▶ Work order: Exactly the lines from the start of the data through the line containing "Definition cont (nd" should be output, with both ends kept and nothing added.

▶ Dataset extract:

(** [re.findall] for a pattern with two groups: the pairs of groups. *)
Definition findall2 (r : regex) (s : str) : list (str * str) :=
  map (fun h => (nth 0 (groups h) [], nth 1 (groups h) [])) (finditer r s).

(** *** Notions used to state facts about the matcher *)

Definition atom_of (nd : node) : atom :=
  match nd with Plain a => a | Capture a => a end.

Definition keeps (nd : node) : bool :=
  match nd with Plain _ => false | Capture _ => true end.

(** What follows an atom that took [k] characters. *)
Definition cont (nd : node) (rest : regex) (prev : option N) (s : str)
           (need : bool) (gs : list str) (k : nat) : option (nat * list str) :=
  advance k
    (exec rest (prev_after prev k s) (skipn k s) (need && (k =? 0))
          (if keeps nd then firstn k s :: gs else gs)).

(** The least number of characters a pattern matches. *)
Definition min_len (r : regex) : nat :=
  fold_right
    (fun nd acc =>
       match atom_of nd with
       | Bol | Eol => acc
       | Chr _ => 1 + acc
       | Rep _ lo _ _ => lo + acc
       end) 0 r.

(** The characters some class of the pattern takes. *)
Definition accepts (r : regex) (ch : N) : bool :=
  existsb
    (fun nd =>
       match atom_of nd with
       | Bol | Eol => false
       | Chr c => c ch
       | Rep c _ _ _ => c ch
       end) r.

End Re.

Import Re.

(* ===================================================================== *)
(** ** Files, directories and the outcome of a script *)
(* ===================================================================== *)

Module Fs.

(** An entry of a directory. The data of a file is the text that
    [f.read()] returns for it (decoded as UTF-8, line ends translated to
    a line feed), or [None] when opening or decoding it raises ([OSError],
    [UnicodeDecodeError]). *)
#[warnings="-register-all"]
Inductive entry : Type :=
| File (name : str) (data : option str)
| Dir (name : str) (children : list entry).

(** Induction on a directory tree. *)
Fixpoint entry_rect' (P : entry -> Prop)
    (HF : forall n d, P (File n d))
    (HD : forall n children, Forall P children -> P (Dir n children))
    (e : entry) {struct e} : P e :=
  match e with
  | File n d => HF n d
  | Dir n children =>
      HD n children
         ((fix all (l : list entry) : Forall P l :=
             match l with
             | [] => Forall_nil P
             | x :: t => Forall_cons x (entry_rect' P HF HD x) (all t)
             end) children)
  end.

(** [os.path.join(a, b)] of [posixpath]. *)
Definition join (a b : str) : str :=
  if startswith b (lit "/") then b
  else if (match a with [] => true | _ => false end) || endswith a (lit "/")
       then a ++ b
       else a ++ lit "/" ++ b.

(** The non-directory entries of a listing, in listing order. *)
Fixpoint files_of (l : list entry) : list (str * option str) :=
  match l with
  | [] => []
  | File n d :: t => (n, d) :: files_of t
  | Dir _ _ :: t => files_of t
  end.

(** [os.walk(top)], top-down: a directory yields its own listing, then the
    listings of its sub-directories, each walked the same way. An item is
    [root] with the files of [root]; the scripts never look at [dirs]. *)
Fixpoint walk_entry (parent : str) (e : entry)
  : list (str * list (str * option str)) :=
  match e with
  | File _ _ => []
  | Dir n children =>
      let top := join parent n in
      (top, files_of children) :: flat_map (walk_entry top) children
  end.

Definition walk (top : str) (listing : list entry)
  : list (str * list (str * option str)) :=
  (top, files_of listing) :: flat_map (walk_entry top) listing.

(** The two loops over [os.walk('docs')] with the test on the extension:
    the path and the data of every file the scripts open, in order. *)
Definition selected (docs : list entry) : list (str * option str) :=
  flat_map
    (fun item =>
       let root := fst item in
       flat_map
         (fun file =>
            if endswith (fst file) (lit ".md")
            then [(join root (fst file), snd file)]
            else [])
         (snd item))
    (walk (lit "docs") docs).

(** A computation that may raise. *)
Inductive result (A : Type) : Type :=
| Ok (a : A)
| Raise.
Arguments Ok {A} a.
Arguments Raise {A}.

Definition bind {A B} (m : result A) (k : A -> result B) : result B :=
  match m with
  | Ok a => k a
  | Raise => Raise
  end.

Notation "x <- m ;; k" := (bind m (fun x => k))
  (at level 61, m at next level, right associativity).

(** [with open(file_path, 'r', encoding='utf-8') as f: content = f.read()] *)
Definition read (data : option str) : result str :=
  match data with
  | Some content => Ok content
  | None => Raise
  end.

(** A [for] loop whose body may raise. *)
Fixpoint for_each {A S} (l : list A) (body : S -> A -> result S) (s : S)
  : result S :=
  match l with
  | [] => Ok s
  | x :: t => s' <- body s x ;; for_each t body s'
  end.

(** How a script ends: it printed [stdout] and called [exit(code)], or an
    exception escaped. *)
Inductive outcome : Type :=
| Exit (stdout : list str) (code : Z)
| Uncaught.

End Fs.

Import Fs.

(* ===================================================================== *)
(** ** scripts/validation/heading_hierarchy.py *)
(* ===================================================================== *)

Module HeadingHierarchy.

(** [r'^(#{1,6})\s+(.+)$'] with [re.MULTILINE] *)
Definition heading_re : regex :=
  [Plain Bol; Capture (Rep (only 35) 1 (Some 6) true); Plain (plus space);
   Capture (plus dot); Plain Eol].

(** [f"Heading level jump: H{prev_level} to H{level} - '{title}'"] *)
Definition issue_text (prev_level level : nat) (title : str) : str :=
  lit "Heading level jump: H" ++ str_of_nat prev_level ++ lit " to H"
  ++ str_of_nat level ++ lit " - '" ++ title ++ lit "'".

(** The body of the loop over [headings], on the pair
    [(prev_level, issues)]. *)
Definition step (st : nat * list str) (heading_match : str * str)
  : nat * list str :=
  let prev_level := fst st in
  let issues := snd st in
  let level := List.length (fst heading_match) in
  let title := snd heading_match in
  let issues :=
    if (0 <? prev_level) && (prev_level + 1 <? level)
    then issues ++ [issue_text prev_level level title]
    else issues in
  (level, issues).

(** [check_heading_hierarchy], from the text read from [file_path]. *)
Definition check_content (content : str) : list str :=
  let headings := findall2 heading_re content in
  snd (fold_left step headings (0, [])).

Definition check_heading_hierarchy (data : option str) : result (list str) :=
  content <- read data ;; Ok (check_content content).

▶ Response to this exercise:
(** [re.findall] for a pattern with two groups: the pairs of groups. *)
Definition findall2 (r : regex) (s : str) : list (str * str) :=
  map (fun h => (nth 0 (groups h) [], nth 1 (groups h) [])) (finditer r s).

(** *** Notions used to state facts about the matcher *)

Definition atom_of (nd : node) : atom :=
  match nd with Plain a => a | Capture a => a end.

Definition keeps (nd : node) : bool :=
  match nd with Plain _ => false | Capture _ => true end.

(** What follows an atom that took [k] characters. *)
Definition cont (nd : node) (rest : regex) (prev : option N) (s : str)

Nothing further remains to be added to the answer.